The tagline for the senior-citizen-friendly action-comedy Red is not, but probably should be, "I'm not getting too old for this." It's not as if the film, directed by Robert Schwentke and written by brothers Jon and Erich Hoeber, is averse to post-kill quips, and certainly not to pandering to its target audience of moviegoers who gets a $2 discount at the ticket booth.

Despite its unseemly demographic kowtowing and eagerness to please, though, Red is still an enjoyable trifle, thanks mostly to a stacked cast who normally wouldn't have "costar in shoot 'em up" on their respective bucket lists.

Retired CIA agent Frank Moses (Bruce Willis) is bored and lonely in his immaculately kept suburban Cleveland home. The only significant contact he has is a long-distance flirtation with the sweet-voiced customer-service rep (the almost fatally adorable Mary-Louise Parker) at his government pension office. A bureaucratic decision far up the chain results in Frank being slated for termination under the condition that he's RED (Retired Extremely Dangerous) and knows something someone doesn't want anyone to know anymore. His chats with his long-distance crush Sarah have put her on the firing line, too, so after he handily dispatches his would-be killers, he scoops her up and hits the road, enlisting a slew of former colleagues to help him break into CIA headquarters and find out who wants him dead, and why.

The who and the why turn out to be pretty immaterial. What does matter is the calibre of Frank's deadly cohorts: There's Joe (Morgan Freeman), a cancer patient who hasn't lost the will to kill; Marvin (John Malkovich), the rightfully paranoid subject of a decade-long government mind-control experiment; Ivan (Brian Cox), Frank's former Cold War foe and Russian counterpart; and graceful assassin Victoria (Helen Mirren).

Red is based on the short, punchy comic-book miniseries of the same name by Warren Ellis and Cully Hamner, but it bears little resemblance to the source material. Ellis and Hamner's Frank was a loner without a telephone siren or a killer crew; nothing about him was lonesome, much less "gooey on the inside," as Mirren's character later describes the character in the film version.
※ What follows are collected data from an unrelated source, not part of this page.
Lemma mapM_ok {A B} (f : A -> res B) l k : mapM f l = Ok k -> Forall2 (fun x y => f x = Ok y) l k.
Proof.
  revert k. induction l as [|x l IH]; intros k; simpl; [by intros [= <-]|].
  intros (y & Hy & (k' & Hk & [= <-])%bind_ok)%bind_ok. constructor; auto.
Qed.

Lemma forallb_Forall {A} (p : A -> bool) l : forallb p l = true -> Forall (fun x => p x = true) l.
Proof. intros H. apply list.Forall_forall. intros x Hx. rewrite forallb_forall in H. by apply H, list_elem_of_In. Qed.

Lemma bind_fuel {A B} (m : res A) (f : A -> res B) :
  m <> NoFuel -> (forall a, m = Ok a -> f a <> NoFuel) -> (m ≫= f) <> NoFuel.
Proof. destruct m; simpl; auto; done. Qed.

(** ** Tactics *)

(** Splits a call that is to be shown not to exhaust its budget. *)
Ltac no_fuel :=
  repeat first
    [ apply bind_fuel; [|intros ? ?]
    | discriminate
    | case_match; simplify_eq ].


(** Inverts [(x ← m; k) = Ok b] hypotheses, naming nothing. *)
Ltac inv_ok :=
  repeat match goal with
  | H : Ok _ = Ok _ |- _ => injection H; clear H; intros; subst
  | H : mret _ = Ok _ |- _ => unfold mret, res_ret in H
  | H : Err _ = Ok _ |- _ => discriminate H
  | H : NoFuel = Ok _ |- _ => discriminate H
  | H : (_ ≫= _) = Ok _ |- _ =>
      apply bind_ok in H; destruct H as (? & ? & H)
  | H : of_option _ _ = Ok _ |- _ => apply of_option_ok in H
  | H : Ok _ = Err _ |- _ => discriminate H
  end.

(** Case analysis on every [if]/[match] of the goal, closing absurd cases. *)
Ltac cases :=
  repeat (case_match; simplify_eq/=; try done).

(** A decidable closed proposition, by evaluation. *)
Ltac decided := apply (bool_decide_unpack _); vm_compute; exact I.

(** Turns boolean tests into propositions. *)
Ltac reflect :=
  repeat match goal with
  | H : _ && _ = true |- _ => apply andb_true_iff in H; destruct H
  | H : _ || _ = false |- _ => apply orb_false_iff in H; destruct H
  | H : negb _ = true |- _ => apply negb_true_iff in H
  | H : negb _ = false |- _ => apply negb_false_iff in H
  | H : bool_decide _ = true |- _ => apply bool_decide_eq_true in H
  | H : bool_decide _ = false |- _ => apply bool_decide_eq_false in H
  | H : String.eqb _ _ = true |- _ => apply String.eqb_eq in H
  | H : String.eqb _ _ = false |- _ => apply String.eqb_neq in H
  | H : Ascii.eqb _ _ = true |- _ => apply Ascii.eqb_eq in H
  | H : Ascii.eqb _ _ = false |- _ => apply Ascii.eqb_neq in H
  | H : (_ =? _)%nat = true |- _ => apply Nat.eqb_eq in H
  | H : (_ =? _)%nat = false |- _ => apply Nat.eqb_neq in H
  | H : (_ <? _)%nat = true |- _ => apply Nat.ltb_lt in H
  | H : (_ <? _)%nat = false |- _ => apply Nat.ltb_ge in H
  | H : (_ <=? _)%nat = true |- _ => apply Nat.leb_le in H
  | H : (_ <=? _)%nat = false |- _ => apply Nat.leb_gt in H
  | H : (_ =? _)%Z = true |- _ => apply Z.eqb_eq in H
  | H : (_ =? _)%Z = false |- _ => apply Z.eqb_neq in H
  | H : (_ <? _)%Z = true |- _ => apply Z.ltb_lt in H
  | H : (_ <? _)%Z = false |- _ => apply Z.ltb_ge in H
  | H : (_ <=? _)%Z = true |- _ => apply Z.leb_le in H
  | H : (_ <=? _)%Z = false |- _ => apply Z.leb_gt in H
  end.

Create HintDb py.
Create Rewrite HintDb py_rw.
#[export] Hint Rewrite @foldM_app @foldM_ok_pure : py_rw.

(** ** Lists *)
Section Lists.
Context {A : Type}.

(** [l[i:j]] for [0 <= i <= j]. *)
Definition slice (i j : nat) (l : list A) : list A := take (j - i) (drop i l).

Lemma NoDup_snoc (l : list A) x : NoDup l -> x ∉ l -> NoDup (l ++ [x]).
Proof.
  intros Hl Hx. apply list.NoDup_app. split_and!; [done| |apply NoDup_singleton].
  intros y Hy ->%list_elem_of_singleton. done.
Qed.

Lemma filter_length_le (P : A -> Prop) `{!forall x, Decision (P x)} (l : list A) :
  length (filter P l) <= length l.
Proof. apply length_filter. Qed.
End Lists.

(** ** [set.pop]

    Python's [set.pop] takes an arbitrary element of a set that has one.  Code
    that calls it is modelled over any such choice. *)
Class SetPop (pop : gset string -> option string) : Prop := {
  set_pop_some s x : pop s = Some x -> x ∈ s;
  set_pop_none s : pop s = None -> s = ∅ }.

Definition pop_first (s : gset string) : option string := head (elements s).
#[export] Instance pop_first_ok : SetPop pop_first.
Proof.
  split; intros s; unfold pop_first.
  - intros x H. apply elem_of_elements. destruct (elements s); [done|].
    injection H as <-. left.
  - intros H. apply leibniz_equiv, elements_empty_inv. by destruct (elements s).
Qed.

(** ** Cycles in finite relations *)
Section FiniteCycles.
Context `{Countable A}.

Lemma tc_contract (R : relation A) x y z :
  tc (fun a b => R a b \/ (R a x /\ R x b)) y z -> tc R y z.
Proof.
  induction 1 as [y z [Hyz|[? ?]]|y w z [Hyw|[? ?]] _ IH].
  - by constructor.
  - eapply tc_l; [done|by constructor].
  - by eapply tc_l.
  - eapply tc_l; [done|]. by eapply tc_l.
Qed.

(** In a finite set where every element has a successor, some element reaches
    itself. *)
Lemma finite_cycle (S : gset A) (R : relation A) :
  S <> ∅ -> (forall x, x ∈ S -> exists y, y ∈ S /\ R x y) -> exists z, z ∈ S /\ tc R z z.
Proof.
  remember (size S) as n eqn:Hn. revert S R Hn.
  induction n as [|n IH]; intros S R Hn HS Hsucc.
  { symmetry in Hn. apply size_empty_iff in Hn. set_solver. }
  destruct (set_choose_L S HS) as [x Hx].
  destruct (Hsucc x Hx) as (w & Hw & Hxw).
  destruct (decide (w = x)) as [->|Hwx]; [exists x; split; [done|by constructor]|].
  destruct (IH (S ∖ {[x]}) (fun a b => R a b \/ (R a x /\ R x b))) as (z & Hz & Hc).
  - rewrite size_difference, size_singleton by set_solver. lia.
  - set_solver.
  - intros y Hy. destruct (Hsucc y) as (z & Hz & Hyz); [set_solver|].
    destruct (decide (z = x)) as [->|Hzx]; [exists w|exists z]; set_solver.
  - exists z. split; [set_solver|]. by eapply tc_contract.
Qed.
End FiniteCycles.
The movie is much sillier, and both its road-movie premise and getting-the-band-back-together shenanigans are invented whole cloth.
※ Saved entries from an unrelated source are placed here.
(** *** Numbers *)
Section Numbers.
#[local] Open Scope Z_scope.
Lemma pretty_digit x : (x < 10)%N -> isdigit (pretty_N_char x) = true /\ Z.of_nat (ord (pretty_N_char x) - 48) = Z.of_N x.
Proof. intros H. destruct x as [|p]; [by split|]. do 4 (destruct p as [p|p|]; try (by split); try lia). Qed.
Lemma digits_value_go x s : (0 < x)%N -> exists k : N, forall acc,
  digits_value acc (pretty_N_go x s) = digits_value (acc * 10 ^ Z.of_N k + Z.of_N x) s.
Proof.
  revert s. induction (N.lt_wf_0 x) as [x _ IH]. intros s Hx. rewrite pretty_N_go_step by done.
  destruct (pretty_digit (x mod 10)) as [Hd Hv]; [by apply N.mod_lt|].
  assert (E : forall acc, digits_value acc (String (pretty_N_char (x mod 10)) s) = digits_value (10 * acc + Z.of_N (x mod 10)) s).
  { intros acc. cbn [digits_value]. by rewrite Hd, Hv. }
  assert (Hdiv : Z.of_N x = 10 * Z.of_N (x / 10) + Z.of_N (x mod 10)).
  { rewrite N2Z.inj_div, N2Z.inj_mod. by apply Z.div_mod. }
  destruct (decide (x / 10 = 0)%N) as [E0|E0].
  - exists 1%N. intros acc. rewrite E0, pretty_N_go_0, E. f_equal. rewrite E0 in Hdiv. lia.
  - destruct (IH (x / 10)%N) with (s := String (pretty_N_char (x mod 10)) s) as (k & Hk); [by apply N.div_lt|by apply N.neq_0_lt_0|].
    exists (k + 1)%N. intros acc. rewrite Hk, E. f_equal. rewrite Hdiv, N2Z.inj_add, Z.pow_add_r by lia.
    change (10 ^ Z.of_N 1) with 10. ring.
Qed.
Lemma int_of_digits s n : s <> "" -> digits_value 0 s = Some n -> int_of_string s = Some n.
Proof.
  destruct s as [|c s]; [done|]. intros _ H. assert (Hc : isdigit c = true) by (cbn in H; by destruct (isdigit c)).
  unfold int_of_string. destruct s as [|d s]; [by rewrite Hc|]. destruct (Ascii.eqb_spec c "-") as [->|]; [done|done].
Qed.
Lemma int_of_string_of_int n : 0 <= n -> int_of_string (string_of_int n) = Some n.
Proof.
  intros Hn. destruct n as [|p|p]; [done| |lia]. unfold string_of_int.
  change (pretty (Z.pos p)) with (pretty_N_go (N.pos p) "").
  destruct (digits_value_go (N.pos p) "") as (k & Hk); [done|]. specialize (Hk 0). rewrite Z.mul_0_l, Z.add_0_l in Hk.
  apply int_of_digits; [|done]. intros E. rewrite E in Hk. done.
Qed.
Lemma pretty_free c x s : isdigit c = false -> str_mem c s = false -> str_mem c (pretty_N_go x s) = false.
Proof.
  intros Hc. revert s. induction (N.lt_wf_0 x) as [x _ IH]. intros s Hs.
  destruct (decide (x = 0)%N) as [->|Hx]; [by rewrite pretty_N_go_0|].
  rewrite pretty_N_go_step by lia. apply IH; [apply N.div_lt; lia|].
  destruct (pretty_digit (x mod 10)) as [Hd _]; [by apply N.mod_lt|]. rewrite str_mem_cons.
  destruct (Ascii.eqb_spec c (pretty_N_char (x mod 10))) as [E|]; [by rewrite <- E, Hc in Hd|done].
Qed.
Lemma string_of_int_free c n : isdigit c = false -> c <> "-"%char -> str_mem c (string_of_int n) = false.
Proof.
  intros Hc Hm. unfold string_of_int. destruct n as [|p|p].
  - cbn. destruct (Ascii.eqb_spec c "0") as [->|]; done.
  - change (pretty (Z.pos p)) with (pretty_N_go (N.pos p) ""). by apply pretty_free.
  - change (pretty (Z.neg p)) with (String "-" (pretty_N_go (N.pos p) "")). rewrite str_mem_cons, pretty_free by done.
    by destruct (Ascii.eqb_spec c "-").
Qed.
End Numbers.
(* ===== verification/PyFormat.v ===== *)
(** * [text % dictionary], Python's formatting of texts *)
From S2P Require Import Prelude PyStr.
From stdpp Require Import options.
#[local] Open Scope nat_scope.

(** A directive of Python's formatting: the key in brackets, what is between it and
    the type, and the type.  Those other than a plain [%(key)s] and [%%] are [other]. *)
Record directive := { d_key : option string; d_spec : string; d_type : ascii }.
Definition spec_char (c : ascii) : bool := str_mem c "#0- +123456789.*hlL".
(** The key, up to the bracket that closes it *)
Fixpoint format_key (depth : nat) (s : string) : option (string * string) :=
  match s with
  | "" => None
  | String c rest =>
      if Ascii.eqb c ")" then
        match depth with
        | 0 => Some ("", rest)
        | S depth => '(k, r) ← format_key depth rest; Some (String c k, r)
        end
      else '(k, r) ← format_key (if Ascii.eqb c "(" then S depth else depth) rest; Some (String c k, r)
  end.
Definition read_directive (s : string) : res (directive * string) :=
  '(key, s) ← (if startswith "(" s then
                 '(k, r) ← of_option (ValueError "incomplete format key") (format_key 0 (str_drop 1 s));
                 Ok (Some k, r)
               else Ok (None, s));
  match span spec_char s with
  | (_, "") => Err (ValueError "incomplete format")
  | (spec, String c rest) => Ok ({| d_key := key; d_spec := spec; d_type := c |}, rest)
  end.

Section Percent.
Context (other : directive -> option string).

Definition convert (env : list (string * string)) (d : directive) : res string :=
  if Ascii.eqb (d_type d) "%" then Ok "%"
  else
    match d_key d with
    | Some k =>
        if Ascii.eqb (d_type d) "s" && String.eqb (d_spec d) "" then
          of_option (KeyError k) (snd <$> head (filter (fun kv : string * string => kv.1 = k) env))
        else of_option (ValueError "unsupported format character") (other d)
    | None => of_option (ValueError "unsupported format character") (other d)
    end.
Fixpoint percent_loop (fuel : nat) (env : list (string * string)) (s : string) : res string :=
  match fuel, s with
  | _, "" => Ok ""
  | 0, _ => NoFuel
  | S fuel, String c rest =>
      if Ascii.eqb c "%" then
        '(d, rest) ← read_directive rest;
        t ← convert env d;
        u ← percent_loop fuel env rest;
        Ok (t +:+ u)
      else u ← percent_loop fuel env rest; Ok (String c u)
  end.
Definition percent (env : list (string * string)) (s : string) : res string :=
  percent_loop (String.length s) env s.

End Percent.

(** ** Formatting ends *)
Lemma format_key_shorter depth s k r : format_key depth s = Some (k, r) -> String.length r < String.length s.
Proof.
  revert depth k r. induction s as [|c s IH]; intros depth k r; cbn [format_key String.length]; [done|].
  assert (H : forall depth, (format_key depth s ≫= fun '(k0, r0) => Some (String c k0, r0)) = Some (k, r) ->
    String.length r < S (String.length s)).
  { intros e. destruct (format_key e s) as [[k0 r0]|] eqn:E; [|done]. intros [= _ <-]. apply IH in E. lia. }
  destruct (Ascii.eqb c ")"); [|apply H]. destruct depth as [|depth]; [intros [= _ <-]; lia|apply H].
Qed.
Lemma span_shorter p s a b : span p s = (a, b) -> String.length b <= String.length s.
Proof.
  revert a b. induction s as [|c s IH]; intros a b; cbn [span]; [by intros [= <- <-]|].
  destruct (p c); [|by intros [= <- <-]]. destruct (span p s) as [x y] eqn:E. intros [= <- <-].
  cbn. specialize (IH x y eq_refl). lia.
Qed.
Lemma read_directive_shorter s d r : read_directive s = Ok (d, r) -> String.length r < String.length s.
Proof.
  unfold read_directive. intros ([key s1] & H1 & H)%bind_ok.
  assert (Hs : String.length s1 <= String.length s).
  { destruct (startswith "(" s); [|by injection H1 as _ <-].
    apply bind_ok in H1 as ([k r1] & Hk%of_option_ok & [= <- <-]). apply format_key_shorter in Hk.
    rewrite length_str_drop in Hk. lia. }
  destruct (span spec_char s1) as [spec t] eqn:E. apply span_shorter in E.
  destruct t as [|c t]; [done|]. injection H as _ <-. cbn in E. lia.
Qed.
Lemma read_directive_fuel s : read_directive s <> NoFuel.
Proof.
  unfold read_directive. apply bind_fuel.
  - destruct (startswith "(" s); [|done]. apply bind_fuel; [by destruct (format_key _ _)|by intros [] _].
  - intros [key s1] _. by destruct (span spec_char s1) as [? [|? ?]].
Qed.

Section Fuel.
Context (other : directive -> option string).
Lemma convert_fuel env d : convert other env d <> NoFuel.
Proof.
  unfold convert. repeat case_match; try done; [by destruct (head _)|by destruct (other d)..].
Qed.
Lemma percent_fuel env s : percent other env s <> NoFuel.
Proof.
  unfold percent. remember (String.length s) as n eqn:Hn. assert (Hl : String.length s <= n) by lia. clear Hn.
  revert s Hl. induction n as [|n IH]; intros s Hl; [destruct s; [done|cbn in Hl; lia]|].
  destruct s as [|c s]; [done|]. cbn [percent_loop]. cbn in Hl. destruct (Ascii.eqb c "%").
  - apply bind_fuel; [apply read_directive_fuel|]. intros [d r] Hr%read_directive_shorter.
    apply bind_fuel; [apply convert_fuel|]. intros t _. apply bind_fuel; [apply IH; lia|done].
  - apply bind_fuel; [apply IH; lia|done].
Qed.
End Fuel.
That's for the best, if it means more John Malkovich, who's hilarious as the addled but often right-on Marvin. Malkovich isn't necessarily the first name you think of when you think "comedy," but some of his best films of late have been in the genre (Burn After Reading, Art School Confidential), and his timing here is absolutely perfect.

Cox takes an over-the-top cliché that went out of style with the U.S.S.R. and makes it work, somehow. And even if there's too little Freeman and Mirren, they're both delightful, especially the latter wearing a flowing white evening dress while blowing up SUVs with a massive automatic weapon. Willis is fine, and still a more credible action star than some of his counterparts, but here he's just facilitating his elders and keeping up with Parker, who looks as youthful as Dakota Fanning with this crew. Star Trek's new Bones, Karl Urban, does a fine job as the naï ve CIA operative who thinks Frank's murder is justifiable, but he's even more lost in the shuffle than Willis, not because his performance isn't solid, but simply because he isn't Malkovich or Cox or Mirren.

Are these great actors wasted in something as frivolous as Red? Maybe, but they certainly look like they're having fun.